Saved entries:
(** [do_derivative] returns exactly when every item is [derivable], and
    then both mappings are the items emitted, written in order. *)
Lemma do_derivative_cases (d : PyDict.t VarDef) :
  if forallb (fun item => derivable (snd item)) d
  then do_derivative d
       = OK (PyDict.set_all PyDict.empty (flat_map emits_r d),
             PyDict.set_all PyDict.empty (flat_map emits_c d))
  else raises (do_derivative d).
Proof.
  exact (foldM_derivative_cases d (PyDict.empty, PyDict.empty)).
Qed.

Lemma do_derivative_OK (d dr dc : PyDict.t VarDef) :
  do_derivative d = OK (dr, dc) ->
  dr = PyDict.set_all PyDict.empty (flat_map emits_r d)
  /\ dc = PyDict.set_all PyDict.empty (flat_map emits_c d).
Proof.
  intros H. pose proof (do_derivative_cases d) as Hc.
  destruct (forallb _ d).
  - rewrite Hc in H. injection H as <- <-. auto.
  - destruct Hc as [e He]. congruence.
Qed.

Lemma emits_r_spec (e : string * VarDef) (kk : string) (vv : VarDef) :
  In e (emits_r (kk, vv)) ->
  (e = (kk ++ "_derv_r", derv_r_entry (kk ++ "_derv_r") vv false)
   /\ r_differentiable vv = true)
  \/ (e = (kk ++ "_derv_r_mag", derv_r_entry (kk ++ "_derv_r_mag") vv true)
      /\ r_differentiable vv = true /\ magnetic vv = true)
  \/ (e = (kk ++ "_derv_c_mag", derv_c_entry (kk ++ "_derv_c_mag") vv true)
      /\ c_differentiable vv = true /\ magnetic vv = true).
Proof.
  unfold emits_r, emits_r1, emits_rc.
  destruct (r_differentiable vv), (c_differentiable vv), (magnetic vv);
    simpl; intuition auto.
Qed.

Lemma emits_c_spec (e : string * VarDef) (kk : string) (vv : VarDef) :
  In e (emits_c (kk, vv)) ->
  e = (kk ++ "_derv_c", derv_c_entry (kk ++ "_derv_c") vv false)
  /\ c_differentiable vv = true.
Proof.
  unfold emits_c. destruct (c_differentiable vv); simpl; intuition auto.
Qed.

(** ** Where [do_derivative] puts its entries *)

Lemma key_not_in_keys (d : PyDict.t VarDef) (k k' : string) (v' : VarDef) :
  ~ In k (PyDict.keys d) -> In (k', v') d -> k' <> k.
Proof.
  intros Hk Hin ->. apply Hk. apply (in_map fst) in Hin. exact Hin.
Qed.

Section Derivative.
Variables d dr dc : PyDict.t VarDef.
Hypothesis Hwf : PyDict.wf d.
Hypothesis Hderv : do_derivative d = OK (dr, dc).

Variables (k : string) (v : VarDef).
Hypothesis Hget : PyDict.get d k = Some v.

Lemma derv_r_lookup :
  PyDict.get dr (k ++ "_derv_r")
  = if r_differentiable v
    then Some (derv_r_entry (k ++ "_derv_r") v false)
    else None.
Proof.
  destruct (do_derivative_OK _ _ _ Hderv) as [-> _].
  destruct (r_differentiable v) eqn:Hr.
  - destruct (wf_split _ _ _ Hwf Hget) as (d1 & d2 & -> & _ & Hk2).
    apply get_emitted with
      (pre := [])
      (post := ((if magnetic v
                 then [((k ++ "_derv_r_mag")%string,
                        derv_r_entry (k ++ "_derv_r_mag")%string v true)]
                 else []) ++ emits_rc (k, v))%list).
    + unfold emits_r, emits_r1. now rewrite Hr.
    + intros e He. unfold emits_rc in He.
      destruct (magnetic v), (c_differentiable v); simpl in He;
        repeat (destruct He as [<- | He]; [ simpl; intros H; suffix_clash H |]);
        contradiction.
    + intros [k' v'] e Hb He.
      pose proof (key_not_in_keys _ _ _ _ Hk2 Hb) as Hne.
      apply emits_r_spec in He as [[-> _] | [[-> _] | [-> _]]]; simpl;
        intros H.
      * apply append_inj_l in H. contradiction.
      * suffix_clash H.
      * suffix_clash H.
  - apply get_not_emitted. intros [k' v'] e Hb He.
    apply emits_r_spec in He as [[-> Hr'] | [[-> _] | [-> _]]]; simpl;
      intros H.
    + apply append_inj_l in H. subst k'.
      apply (wf_In_get _ _ _ Hwf) in Hb. congruence.
    + suffix_clash H.
    + suffix_clash H.
Qed.
Lemma derv_c_mag_lookup :
  c_differentiable v = true -> magnetic v = true ->
  PyDict.get dr (k ++ "_derv_c_mag")
  = Some (derv_c_entry (k ++ "_derv_c_mag") v true).
Proof.
  intros Hc Hm.
  destruct (do_derivative_OK _ _ _ Hderv) as [-> _].
  destruct (wf_split _ _ _ Hwf Hget) as (d1 & d2 & -> & _ & Hk2).
  apply get_emitted with (pre := emits_r1 (k, v)) (post := []).
  - unfold emits_r, emits_rc. now rewrite Hc, Hm.
  - intros e [].
  - intros [k' v'] e Hb He.
    pose proof (key_not_in_keys _ _ _ _ Hk2 Hb) as Hne.
    apply emits_r_spec in He as [[-> _] | [[-> _] | [-> _]]]; simpl;
      intros H.
    + suffix_clash H.
    + suffix_clash H.
    + apply append_inj_l in H. contradiction.
Qed.

Lemma derv_c_lookup :
  PyDict.get dc (k ++ "_derv_c")
  = if c_differentiable v
    then Some (derv_c_entry (k ++ "_derv_c") v false)
    else None.
Proof.
  destruct (do_derivative_OK _ _ _ Hderv) as [_ ->].
  destruct (c_differentiable v) eqn:Hc.
  - destruct (wf_split _ _ _ Hwf Hget) as (d1 & d2 & -> & _ & Hk2).
    apply get_emitted with (pre := []) (post := []).
    + unfold emits_c. now rewrite Hc.
    + intros e [].
    + intros [k' v'] e Hb He.
      pose proof (key_not_in_keys _ _ _ _ Hk2 Hb) as Hne.
      apply emits_c_spec in He as [-> _]. simpl. intros H.
      apply append_inj_l in H. contradiction.
  - apply get_not_emitted. intros [k' v'] e Hb He.
    apply emits_c_spec in He as [-> Hc']. simpl. intros H.
    apply append_inj_l in H. subst k'.
    apply (wf_In_get _ _ _ Hwf) in Hb. congruence.
Qed.
End Derivative.

(** Every key of the cell-derivative mapping ends in [_derv_c]; none is
    a [_derv_c_mag] name. *)
Lemma derv_c_has_no_mag_key (d dr dc : PyDict.t VarDef) (k : string) :
  do_derivative d = OK (dr, dc) ->
  PyDict.get dc (k ++ "_derv_c_mag") = None.
Proof.
  intros Hderv. destruct (do_derivative_OK _ _ _ Hderv) as [_ ->].
  apply get_not_emitted. intros [k' v'] e Hb He.
  apply emits_c_spec in He as [-> _]. simpl. intros H. suffix_clash H.
Qed.

Lemma get_Some_keys {V : Type} (d : PyDict.t V) (k : string) (v : V) :
  PyDict.get d k = Some v -> In k (PyDict.keys d).
Proof.
  intros H. apply get_In in H. apply (in_map fst) in H. exact H.
Qed.

Lemma wf_FittingOutputDef_init (defs : list VarDef) :
  PyDict.wf (FittingOutputDef.get_data (FittingOutputDef.init defs)).
Proof.
  unfold FittingOutputDef.get_data, FittingOutputDef.init. simpl.
  assert (H : forall d : PyDict.t VarDef,
             PyDict.wf d ->
             PyDict.wf (fold_left (fun d vv => PyDict.set d (name vv) vv)
                                  defs d)).
  { induction defs as [| vv defs IH]; intros d Hd; simpl.
    - assumption.
    - apply IH. now apply wf_set. }
  apply H. constructor.
Qed.

Lemma ModelOutputDef_init_OK (fit : FittingOutputDef.t) (m : ModelOutputDef.t) :
  ModelOutputDef.init fit = OK m ->
  ModelOutputDef.def_outp m = fit
  /\ do_derivative (FittingOutputDef.get_data fit)
     = OK (ModelOutputDef.def_derv_r m, ModelOutputDef.def_derv_c m)
  /\ exists x,
       do_derivative (ModelOutputDef.def_derv_r m)
       = OK (ModelOutputDef.def_hess_r m, x).
Proof.
  unfold ModelOutputDef.init. intros H.
  apply bind_OK_inv in H as (redu & _ & H).
  apply bind_OK_inv in H as ([dr dc] & Hd & H).
  apply bind_OK_inv in H as ([h x] & Hh & H).
  apply bind_OK_inv in H as (cr & _ & H).
  apply bind_OK_inv in H as (mk & _ & H).
  injection H as <-. simpl. eauto.
Qed.
Lemma dedup_In (rows : list (list Z)) (r : list Z) :
  In r (Labels.dedup rows) <-> In r rows.
Proof.
  unfold Labels.dedup. destruct (dedup_fold rows [] (NoDup_nil _)) as [_ H].
  rewrite H. simpl. tauto.
Qed.

(** The position in [u] of each row of [rows], as natural numbers. *)
Lemma positions_in_found (u rows : list (list Z)) :
  (forall r, In r rows -> In r u) ->
  NoDup u -> NoDup rows ->
  exists ks,
    Labels.positions_in u rows = map Z.of_nat ks
    /\ length ks = length rows
    /\ Forall (fun k => k < length u) ks
    /\ NoDup ks
    /\ forall k, k < length u ->
         Labels.position Nat.eqb k ks
         = Labels.position Labels.row_eqb (nth k u []) rows.
Proof.
  intros Hin Hndu Hnd. induction rows as [|r rows IH].
  - exists []. repeat split; constructor.
  - inversion Hnd as [|? ? Hnotin Hnd']; subst.
    destruct (IH (fun r' H => Hin r' (or_intror H)) Hnd')
      as (ks & Hks & Hlen & Hlt & Hndk & Hpos).
    destruct (position_in Labels.row_eqb r u) as [j Hj];
      [intros y ->; now apply row_eqb_eq | apply Hin; now left |].
    pose proof (position_some Labels.row_eqb r [] u j
                  (fun y Hy => proj1 (row_eqb_eq y r) Hy) Hj) as [Hjlt Hjn].
    exists (j :: ks). cbn [Labels.positions_in map length].
    rewrite Hj. fold (Labels.positions_in u rows). rewrite Hks.
    split; [reflexivity|]. split; [congruence|].
    split; [constructor; assumption|].
    assert (Heq : forall k, k < length u ->
                    (j =? k) = Labels.row_eqb r (nth k u [])).
    { intros k Hk. destruct (j =? k) eqn:E.
      - apply Nat.eqb_eq in E. subst k. symmetry. apply row_eqb_eq. auto.
      - symmetry. apply not_true_iff_false. intros Hr. apply row_eqb_eq in Hr.
        apply Nat.eqb_neq in E. apply E.
        apply (proj1 (NoDup_nth u []) Hndu); [assumption..|congruence]. }
    split.
    + constructor; [|assumption]. intros Hjin.
      apply (In_nth _ _ 0) in Hjin as (i & Hi & Hnth).
      (* the row at position [i] of [rows] would be [r] *)
      assert (Hp : Labels.position Nat.eqb j ks
                   = Labels.position Labels.row_eqb (nth j u []) rows)
        by (apply Hpos; assumption).
      rewrite Hjn in Hp.
      destruct (position_in Nat.eqb j ks) as [i' Hi'];
        [intros y ->; apply Nat.eqb_refl | rewrite <- Hnth; now apply nth_In |].
      rewrite Hi' in Hp. symmetry in Hp.
      apply (position_some Labels.row_eqb r [] rows i') in Hp as [Hlt' Hn'];
        [|intros y Hy; now apply row_eqb_eq].
      apply Hnotin. rewrite <- Hn'. now apply nth_In.
    + intros k Hk. cbn [Labels.position].
      rewrite (Heq k Hk), (Hpos k Hk). reflexivity.
Qed.
(** What [to_netcdf] puts into the file. *)
Lemma to_netcdf_run (m : model) (path : string) (fs : gmap string container) :
  forallb hyphen_free array_attrs = true ->
  model_ok array_attrs obj_attrs m = true ->
  exists c,
    to_netcdf array_attrs obj_attrs m path fs = inr (<[path := c]> fs)
    /\ (forall k y,
          c_vars c !! k = Some y
          <-> exists a f,
                a ∈ array_attrs /\ k = prefixed a f /\ dataset_of m a !! f = Some y)
    /\ (forall k,
          c_attrs c !! k = if decide (k ∈ obj_attrs) then scalar_of m k else None).
Proof.
  unfold model_ok. intros Hfree [Hds Hsc]%andb_true_iff.
  destruct (merge_renamed (map (fun a => (a, dataset_of m a)) array_attrs))
    as (M & HM & Hlook).
  { apply Forall_forall. intros [a d] Hin.
    apply list_elem_of_In, in_map_iff in Hin as (a' & [= <- <-] & Hin). cbn [fst].
    rewrite forallb_forall in Hfree. auto. }
  { intros a d d' H1 H2.
    apply list_elem_of_In, in_map_iff in H1 as (? & [= <- <-] & _).
    apply list_elem_of_In, in_map_iff in H2 as (? & [= <- <-] & _). reflexivity. }
  destruct (collect_attrs_lookup m obj_attrs ∅ Hsc) as (A & HA & HAl).
  exists (Container M A). split; [|split].
  - unfold to_netcdf. rewrite (mapM_get_and_rename m array_attrs Hds). cbn [bind ret].
    rewrite HM. cbn [bind ret]. rewrite HA. reflexivity.
  - intros k y. cbn [c_vars]. rewrite Hlook. split.
    + intros (a & d & f & Hin & -> & Hy).
      apply list_elem_of_In, in_map_iff in Hin as (? & [= -> <-] & Hin).
      exists a, f. split; [apply list_elem_of_In, Hin|auto].
    + intros (a & f & Ha & -> & Hy). exists a, (dataset_of m a), f.
      split; [|auto]. apply list_elem_of_In, in_map_iff. exists a.
      split; [reflexivity|]. apply list_elem_of_In, Ha.
  - intros k. cbn [c_attrs]. rewrite HAl, lookup_empty. reflexivity.
Qed.

Lemma known_key_prefixed (k : string) :
  known_key array_attrs k = true ->
  exists a f, a ∈ array_attrs /\ k = prefixed a f.
Proof.
  unfold known_key. intros (a & Ha & Hk)%existsb_exists.
  exists a, (slice_from (String.length a + 1) k).
  split; [apply list_elem_of_In, Ha|]. apply startswith_is_prefixed, Hk.
Qed.
(** X15.  Transient failures are masked: when the attempts before [k]
    failed and were retried and attempt [k] receives a match with its
    four required fields, the call resolves with the fields of the first
    match, the country being [country_code] unless that is missing or
    empty.  Later matches in [results] play no part. *)
Theorem geocodeCity_recovers
    (env : Env) (city : string) (country : option string) (maxRetries timeoutMs : Z)
    (k : nat) (response : Response) (data : GeoData)
    (result : GeoResult) (others : list GeoResult)
    (lat lon : Q) (nm tz : string) :
  Z.of_nat k < maxRetries ->
  (forall j, (j < k)%nat ->
             retryableFailure city country (fetch env (geoUrl env city country) j) = true) ->
  fetch env (geoUrl env city country) k = Responded response ->
  ok response = true ->
  json response = Some (JsonObject data) ->
  results data = Some (result :: others) ->
  r_latitude result = Some lat -> ~ (lat == 0)%Q ->
  r_longitude result = Some lon -> ~ (lon == 0)%Q ->
  r_name result = Some nm -> nm <> EmptyString ->
  r_timezone result = Some tz -> tz <> EmptyString ->
  geocodeCity env city country maxRetries timeoutMs
  = Some (retried 0 k ++ [EvFetch k],
          Normal {| latitude := lat; longitude := lon; name := nm;
                    country := if truthy_ostring (r_country_code result)
                               then r_country_code result
                               else r_country result;
                    timezone := tz |}).
Proof.
  intros Hlt Hall Hfetch Hok Hjson Hres Hlat Hlat0 Hlon Hlon0 Hnm Hnm0 Htz Htz0.
  apply geocodeCity_success_at; try assumption.
  rewrite Hfetch. unfold attemptBody. rewrite Hok, Hjson. simpl.
  rewrite Hres, Hlat, Hlon, Hnm, Htz. simpl.
  assert (Hq : forall q, ~ (q == 0)%Q -> Qeq_bool q 0 = false).
  { intros q Hq. apply not_true_is_false. intros Heq. apply Hq, Qeq_bool_iff, Heq. }
  rewrite (Hq lat Hlat0), (Hq lon Hlon0).
  destruct nm; [congruence|]. destruct tz; [congruence|]. reflexivity.
Qed.

Lemma geocodeCity_recovers_witness :
  geocodeCity flaky "Manila" None 3 10000
  = Some ([EvFetch 0; EvWait 1000; EvFetch 1; EvWait 2000; EvFetch 2],
          Normal manilaLocation).
Proof.
  apply (geocodeCity_recovers flaky "Manila" None 3 10000 2 found
           {| results := Some [manila] |} manila [] (146 # 10)%Q (121 # 1)%Q
           "Manila" "Asia/Manila").
  - lia.
  - intros j Hj. destruct j as [|[|j]]; [reflexivity | reflexivity | lia].
  - reflexivity.
  - reflexivity.
  - reflexivity.
  - reflexivity.
  - reflexivity.
  - discriminate.
  - reflexivity.
  - discriminate.
  - reflexivity.
  - discriminate.
  - reflexivity.
  - discriminate.
Defined.

(** What the [try] block makes of a first match that lacks one of the
    four required fields, or carries it as 0 or as the empty string. *)
Lemma attemptBody_incomplete city country (response : Response) (data : GeoData)
    (result : GeoResult) (others : list GeoResult) :
  ok response = true ->
  json response = Some (JsonObject data) ->
  results data = Some (result :: others) ->
  truthy_onumber (r_latitude result) && truthy_onumber (r_longitude result)
  && truthy_ostring (r_name result) && truthy_ostring (r_timezone result) = false ->
  attemptBody city country (Responded response)
  = Throw (new_Error incompleteDataMessage).
Proof.
  intros Hok Hjson Hres Hfalsy. unfold attemptBody. rewrite Hok, Hjson. simpl.
  rewrite Hres.
  destruct (r_latitude result) as [lat|]; [|reflexivity].
  destruct (r_longitude result) as [lon|]; [|reflexivity].
  destruct (r_name result) as [nm|]; [|reflexivity].
  destruct (r_timezone result) as [tz|]; [|reflexivity].
  simpl in Hfalsy.
  destruct (negb (Qeq_bool lat 0)); [|reflexivity].
  destruct (negb (Qeq_bool lon 0)); [|reflexivity].
  destruct (truthy_string nm); [|reflexivity].
  destruct (truthy_string tz); [discriminate | reflexivity].
Qed.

### [What the task asks]
Among the lines above, find those with the string "intuition" and copy them.

### [Solution below]
    simpl; intuition auto.
  unfold emits_c. destruct (c_differentiable vv); simpl; intuition auto.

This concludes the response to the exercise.